Поэтому руки у Лахли слегка дрожали, пока он нес свою добычу по темным переулкам. Наконец он, оглядевшись по сторонам, вынырнул на ярко освещенный Стрэнд, в мир богатых домов и престижных магазинов. Оказавшись здесь, ему не составило труда поймать кеб.

— Кливленд-стрит, — коротко бросил он. — Леди сделалось дурно. Мне нужно срочно доставить ее в мою клинику.

— Будет сделано, хозяин, — кивнул кебмен.

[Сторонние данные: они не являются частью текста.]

(** * Provider control scripts: a shallow embedding and its properties

    The repository holds two command-line scripts,
    [lib/scripts/hetzner_cloud.py] and [lib/scripts/proxmox_api.py].  Each
    one talks to a remote provider, and prints one JSON document.

    The embedding keeps the shape of the Python code: every operation is a
    computation in a state-and-exception monad over a [World] that holds
    what the script can observe of its environment (the provider, the wall
    clock, standard output) and a log of the provider calls it issued. *)

From Stdlib Require Import ZArith QArith List String Ascii Bool Lia Lqa.
From Stdlib Require Import DecimalString.
Import ListNotations.

Set Warnings "-register-all".

Open Scope string_scope.
Open Scope Z_scope.

(** ** Python values and control flow *)

Module Py.

(** The exceptions the two scripts can meet.  [SystemExit] is the one that
    is not a subclass of [Exception]: an [except Exception] clause lets it
    through. *)
Inductive exn : Type :=
| ValueError (msg : string)
| IndexError (msg : string)
| KeyError (key : string)
| AttributeError (msg : string)
| TypeError (msg : string)
| APIException (msg : string)
| SystemExit (code : Z).

(** [str(e)] *)
Definition str_exn (e : exn) : string :=
  match e with
  | ValueError m | IndexError m | AttributeError m | TypeError m
  | APIException m => m
  | KeyError k => "'" ++ k ++ "'"
  | SystemExit c => NilZero.string_of_int (Z.to_int c)
  end.

Definition is_Exception (e : exn) : bool :=
  match e with
  | SystemExit _ => false
  | _ => true
  end.
(** [cv2.imdecode(buf, flags)]: an array, [None] when the data cannot be
    decoded, or an error. *)
Class Cv2 : Type := {
  ndarray : Type;
  imdecode : list byte -> Z -> result (option ndarray)
}.

Definition IMREAD_ANYDEPTH : Z := 2.
Definition IMREAD_ANYCOLOR : Z := 4.

(** [np.frombuffer(data, np.uint8)] *)
Definition frombuffer (data : list byte) : list byte := data.

(** ** The class [Btfzip] *)

Record Btfzip : Type := {
  zip_filepath : string;
  _Btfzip__z : ZipFile;
  _Btfzip__angles_vs_filepath_dict : dict;
  angles_set : list AnglesTuple
}.

(** A line printed to [stderr]:
    [[BTF-Helper] '{zip_filepath}' has{counter} files with condition {angles}.] *)
Record stderr_line : Type := {
  line_zip_filepath : string;
  line_counter : nat;
  line_angles : AnglesTuple
}.

Section Construction.

Context `{PySet}.

(** The static method [_filename_to_angles] as [__init__] calls it, on a
    list of positional arguments. *)
Variable method : list string -> result AnglesTuple.

(** [{method(path, angle_sep): path for path in filepath_set}] *)
Fixpoint dict_comprehension (angle_sep : string) (filepath_set : list string) (d : dict)
  : result dict :=
  match filepath_set with
  | [] => Return d
  | path :: rest =>
      k <- method [path; angle_sep] ;;
      dict_comprehension angle_sep rest (dict_setitem d k path)
  end.

(** [[method(path) for path in filepath_set]] *)
Fixpoint list_comprehension (filepath_set : list string) : result (list AnglesTuple) :=
  match filepath_set with
  | [] => Return []
  | path :: rest =>
      a <- method [path] ;;
      l <- list_comprehension rest ;;
      Return (a :: l)
  end.

(** The loop over [angle_collection.items()] *)
Definition report (zip_filepath : string) (angle_collection : list (AnglesTuple * nat))
  : list stderr_line :=
  flat_map
    (fun '(angles, counter) =>
       if (1 <? counter)%nat
       then [{| line_zip_filepath := zip_filepath;
                line_counter := counter;
                line_angles := angles |}]
       else [])
    angle_collection.

(** [Btfzip.__init__]: what is written to [stderr], and the object or the
    exception.  [z] is the archive that [ZipFile(zip_filepath)] opens. *)
Definition init_with (zip_filepath : string) (z : ZipFile) (file_ext angle_sep : string)
  : list stderr_line * result Btfzip :=
  let filepath_set :=
    set_comprehension (fun path => PyStr.endswith path file_ext) (namelist z) in
  match dict_comprehension angle_sep filepath_set [] with
  | Raise e => ([], Raise e)
  | Return d =>
      let self :=
        {| zip_filepath := zip_filepath;
           _Btfzip__z := z;
           _Btfzip__angles_vs_filepath_dict := d;
           angles_set := frozenset (dict_keys d) |} in
      if negb (length filepath_set =? length (angles_set self))%nat then
        match list_comprehension filepath_set with
        | Raise e => ([], Raise e)
        | Return angles_list =>
            let angle_collection := Counter angles_list in
            (report zip_filepath angle_collection,
             Raise (DuplicatedConditions zip_filepath))
        end
      else ([], Return self)
  end.

End Construction.

(** [Btfzip(zip_filepath, file_ext, angle_sep)] *)
Definition Btfzip_init `{PySet} (zip_filepath : string) (z : ZipFile)
  (file_ext angle_sep : string) : list stderr_line * result Btfzip :=
  init_with call_filename_to_angles zip_filepath z file_ext angle_sep.

(** The defaults of [__init__] *)
Definition default_file_ext : string := ".exr".
Definition default_angle_sep : string := " ".

(** [not filepath] for the result of [dict.get]: true for [None] and for the
    empty string. *)
Definition not_ (filepath : option string) : bool :=
  match filepath with
  | None => true
  | Some EmptyString => true
  | Some _ => false
  end.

Экипаж рванул вперед, и Лахли, опустившись на подушки, пощупал пульс своей пленницы и прислушался к ее дыханию. Она все еще пребывала в шоке — пульс неровный и учащенный, руки холодные. Он почти нежно поправил ей голову, гадая, кто был тот молодой человек и кто на них напал. Скорее всего какой-нибудь громила из Найхола. Они постоянно сшивались около Оперы, подстерегая заблудившихся богатых джентльменов. Так что неудача этого громилы обернулась, можно сказать, для него, Джона Лахли, фантастическим выигрышем.

Кеб доставил их на место очень быстро, прежде чем незнакомка очнулась от обморока. Ему пришлось позвонить в дверь: достать ключ из кармана, держа девушку, он не мог. Слуга отворил дверь почти мгновенно; лицо его при виде лежавшей без чувств дамы почти не изменилось.